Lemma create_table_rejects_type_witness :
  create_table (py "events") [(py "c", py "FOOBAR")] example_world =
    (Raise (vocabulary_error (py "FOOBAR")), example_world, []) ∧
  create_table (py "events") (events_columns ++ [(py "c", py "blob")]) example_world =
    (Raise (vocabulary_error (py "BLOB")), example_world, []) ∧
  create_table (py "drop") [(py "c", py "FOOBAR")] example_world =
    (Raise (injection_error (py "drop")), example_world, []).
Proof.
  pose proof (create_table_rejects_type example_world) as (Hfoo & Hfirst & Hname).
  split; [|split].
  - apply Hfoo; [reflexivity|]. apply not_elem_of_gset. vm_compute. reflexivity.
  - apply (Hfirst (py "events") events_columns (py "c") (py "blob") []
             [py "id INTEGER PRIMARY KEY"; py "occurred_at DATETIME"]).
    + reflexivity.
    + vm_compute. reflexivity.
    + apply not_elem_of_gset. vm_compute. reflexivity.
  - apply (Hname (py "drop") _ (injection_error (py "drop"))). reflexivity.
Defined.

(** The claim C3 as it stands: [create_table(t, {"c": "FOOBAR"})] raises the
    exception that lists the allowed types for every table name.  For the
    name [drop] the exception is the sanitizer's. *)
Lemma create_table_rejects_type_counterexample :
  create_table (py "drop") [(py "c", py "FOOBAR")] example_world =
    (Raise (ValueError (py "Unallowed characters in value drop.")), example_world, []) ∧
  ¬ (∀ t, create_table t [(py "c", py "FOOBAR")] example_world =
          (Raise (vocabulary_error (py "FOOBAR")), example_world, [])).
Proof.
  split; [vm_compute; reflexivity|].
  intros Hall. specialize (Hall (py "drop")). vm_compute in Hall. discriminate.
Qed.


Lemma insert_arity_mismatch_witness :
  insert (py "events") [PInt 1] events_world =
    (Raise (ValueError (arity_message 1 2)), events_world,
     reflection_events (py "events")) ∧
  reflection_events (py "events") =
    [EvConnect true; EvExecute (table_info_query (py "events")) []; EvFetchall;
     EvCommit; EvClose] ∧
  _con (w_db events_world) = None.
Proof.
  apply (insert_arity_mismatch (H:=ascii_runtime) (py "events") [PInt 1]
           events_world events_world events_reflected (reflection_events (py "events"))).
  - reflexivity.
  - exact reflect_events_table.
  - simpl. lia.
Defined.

——

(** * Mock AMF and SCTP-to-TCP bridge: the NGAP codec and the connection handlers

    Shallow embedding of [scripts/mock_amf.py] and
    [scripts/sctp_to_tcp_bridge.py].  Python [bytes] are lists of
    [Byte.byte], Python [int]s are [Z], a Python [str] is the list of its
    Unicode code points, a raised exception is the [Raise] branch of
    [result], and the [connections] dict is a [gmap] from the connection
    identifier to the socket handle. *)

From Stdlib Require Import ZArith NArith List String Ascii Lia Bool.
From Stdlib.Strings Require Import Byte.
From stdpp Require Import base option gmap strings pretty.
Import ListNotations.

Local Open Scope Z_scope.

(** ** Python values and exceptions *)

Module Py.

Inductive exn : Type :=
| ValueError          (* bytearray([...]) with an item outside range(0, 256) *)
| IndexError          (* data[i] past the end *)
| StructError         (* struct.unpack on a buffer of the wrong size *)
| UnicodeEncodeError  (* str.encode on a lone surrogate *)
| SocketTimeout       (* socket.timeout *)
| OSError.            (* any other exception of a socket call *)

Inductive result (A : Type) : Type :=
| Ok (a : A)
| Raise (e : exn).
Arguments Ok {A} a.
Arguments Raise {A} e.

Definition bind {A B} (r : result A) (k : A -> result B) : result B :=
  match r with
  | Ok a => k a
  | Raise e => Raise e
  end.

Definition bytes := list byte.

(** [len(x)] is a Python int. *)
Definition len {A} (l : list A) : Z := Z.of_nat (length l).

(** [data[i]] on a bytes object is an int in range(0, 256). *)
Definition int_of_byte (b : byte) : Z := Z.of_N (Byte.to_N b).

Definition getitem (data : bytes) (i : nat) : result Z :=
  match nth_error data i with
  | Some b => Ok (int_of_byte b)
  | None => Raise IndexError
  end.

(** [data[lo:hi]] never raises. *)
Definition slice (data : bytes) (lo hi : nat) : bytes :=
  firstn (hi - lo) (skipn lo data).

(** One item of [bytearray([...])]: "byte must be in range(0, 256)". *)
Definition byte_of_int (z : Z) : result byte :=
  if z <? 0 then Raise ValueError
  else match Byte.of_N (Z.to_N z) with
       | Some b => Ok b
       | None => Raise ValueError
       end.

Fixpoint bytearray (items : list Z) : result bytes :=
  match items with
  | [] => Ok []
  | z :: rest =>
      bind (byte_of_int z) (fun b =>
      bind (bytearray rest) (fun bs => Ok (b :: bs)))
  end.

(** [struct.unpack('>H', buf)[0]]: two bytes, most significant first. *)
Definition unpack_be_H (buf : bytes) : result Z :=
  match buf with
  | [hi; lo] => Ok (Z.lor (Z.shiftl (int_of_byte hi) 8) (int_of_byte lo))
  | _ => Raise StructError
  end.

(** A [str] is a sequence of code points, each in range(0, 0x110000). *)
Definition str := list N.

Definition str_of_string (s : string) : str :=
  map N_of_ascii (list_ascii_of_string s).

——

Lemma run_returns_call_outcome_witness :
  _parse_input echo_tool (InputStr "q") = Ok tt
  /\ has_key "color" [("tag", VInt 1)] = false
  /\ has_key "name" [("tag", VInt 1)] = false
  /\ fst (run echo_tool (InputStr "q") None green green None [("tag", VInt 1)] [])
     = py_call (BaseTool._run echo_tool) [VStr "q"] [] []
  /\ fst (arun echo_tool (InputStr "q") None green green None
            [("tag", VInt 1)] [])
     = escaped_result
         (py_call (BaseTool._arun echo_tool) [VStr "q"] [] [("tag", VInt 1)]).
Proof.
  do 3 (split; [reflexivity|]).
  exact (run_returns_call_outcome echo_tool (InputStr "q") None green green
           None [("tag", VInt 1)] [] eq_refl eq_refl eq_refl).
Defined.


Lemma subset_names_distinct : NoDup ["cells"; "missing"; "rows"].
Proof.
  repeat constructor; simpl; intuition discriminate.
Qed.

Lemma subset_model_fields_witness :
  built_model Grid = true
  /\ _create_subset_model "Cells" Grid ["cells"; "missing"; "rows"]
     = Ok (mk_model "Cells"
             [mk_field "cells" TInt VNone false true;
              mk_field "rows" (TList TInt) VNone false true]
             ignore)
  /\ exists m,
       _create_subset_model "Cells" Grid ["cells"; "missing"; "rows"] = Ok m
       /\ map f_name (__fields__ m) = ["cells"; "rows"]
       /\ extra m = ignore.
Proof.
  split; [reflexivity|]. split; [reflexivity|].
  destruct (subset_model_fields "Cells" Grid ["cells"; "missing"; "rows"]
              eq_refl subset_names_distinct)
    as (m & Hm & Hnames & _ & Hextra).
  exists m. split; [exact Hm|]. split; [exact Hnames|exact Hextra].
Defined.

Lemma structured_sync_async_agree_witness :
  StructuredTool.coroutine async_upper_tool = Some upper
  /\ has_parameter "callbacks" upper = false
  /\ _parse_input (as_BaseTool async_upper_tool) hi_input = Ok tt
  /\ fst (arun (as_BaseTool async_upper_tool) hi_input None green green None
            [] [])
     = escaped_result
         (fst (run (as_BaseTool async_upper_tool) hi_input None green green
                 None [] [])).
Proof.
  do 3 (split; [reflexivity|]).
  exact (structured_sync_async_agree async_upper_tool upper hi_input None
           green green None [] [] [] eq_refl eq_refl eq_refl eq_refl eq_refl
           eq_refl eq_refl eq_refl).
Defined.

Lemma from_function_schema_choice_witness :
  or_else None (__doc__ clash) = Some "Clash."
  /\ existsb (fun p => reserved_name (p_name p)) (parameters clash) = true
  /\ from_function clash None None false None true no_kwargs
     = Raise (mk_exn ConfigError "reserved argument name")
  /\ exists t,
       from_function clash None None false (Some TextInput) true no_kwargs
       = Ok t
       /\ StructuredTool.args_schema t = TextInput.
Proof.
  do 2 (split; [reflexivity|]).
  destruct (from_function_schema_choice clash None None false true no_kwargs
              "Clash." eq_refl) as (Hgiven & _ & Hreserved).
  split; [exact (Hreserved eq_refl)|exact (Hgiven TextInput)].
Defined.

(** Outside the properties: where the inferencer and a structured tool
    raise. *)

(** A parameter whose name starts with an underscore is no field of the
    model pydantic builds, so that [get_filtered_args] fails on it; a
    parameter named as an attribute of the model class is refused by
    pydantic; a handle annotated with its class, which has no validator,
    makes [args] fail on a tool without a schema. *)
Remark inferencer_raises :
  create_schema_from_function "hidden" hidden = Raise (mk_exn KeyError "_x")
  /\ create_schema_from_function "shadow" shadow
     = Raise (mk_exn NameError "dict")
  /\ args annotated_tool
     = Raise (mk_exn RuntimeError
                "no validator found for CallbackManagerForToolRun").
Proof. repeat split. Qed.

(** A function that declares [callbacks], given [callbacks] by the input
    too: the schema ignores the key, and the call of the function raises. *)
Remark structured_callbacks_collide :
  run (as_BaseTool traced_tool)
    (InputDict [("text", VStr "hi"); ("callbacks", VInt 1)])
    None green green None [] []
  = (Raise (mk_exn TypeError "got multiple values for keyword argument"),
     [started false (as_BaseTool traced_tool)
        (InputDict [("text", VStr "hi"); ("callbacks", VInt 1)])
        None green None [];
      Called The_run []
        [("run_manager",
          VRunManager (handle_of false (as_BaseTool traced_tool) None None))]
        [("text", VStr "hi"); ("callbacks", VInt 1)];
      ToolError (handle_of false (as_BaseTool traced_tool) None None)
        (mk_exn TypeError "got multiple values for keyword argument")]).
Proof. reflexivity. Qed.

——

Which lines of the data contain "Hextra"? Copy them all.

▶ Response:
    as (m & Hm & Hnames & _ & Hextra).
  exists m. split; [exact Hm|]. split; [exact Hnames|exact Hextra].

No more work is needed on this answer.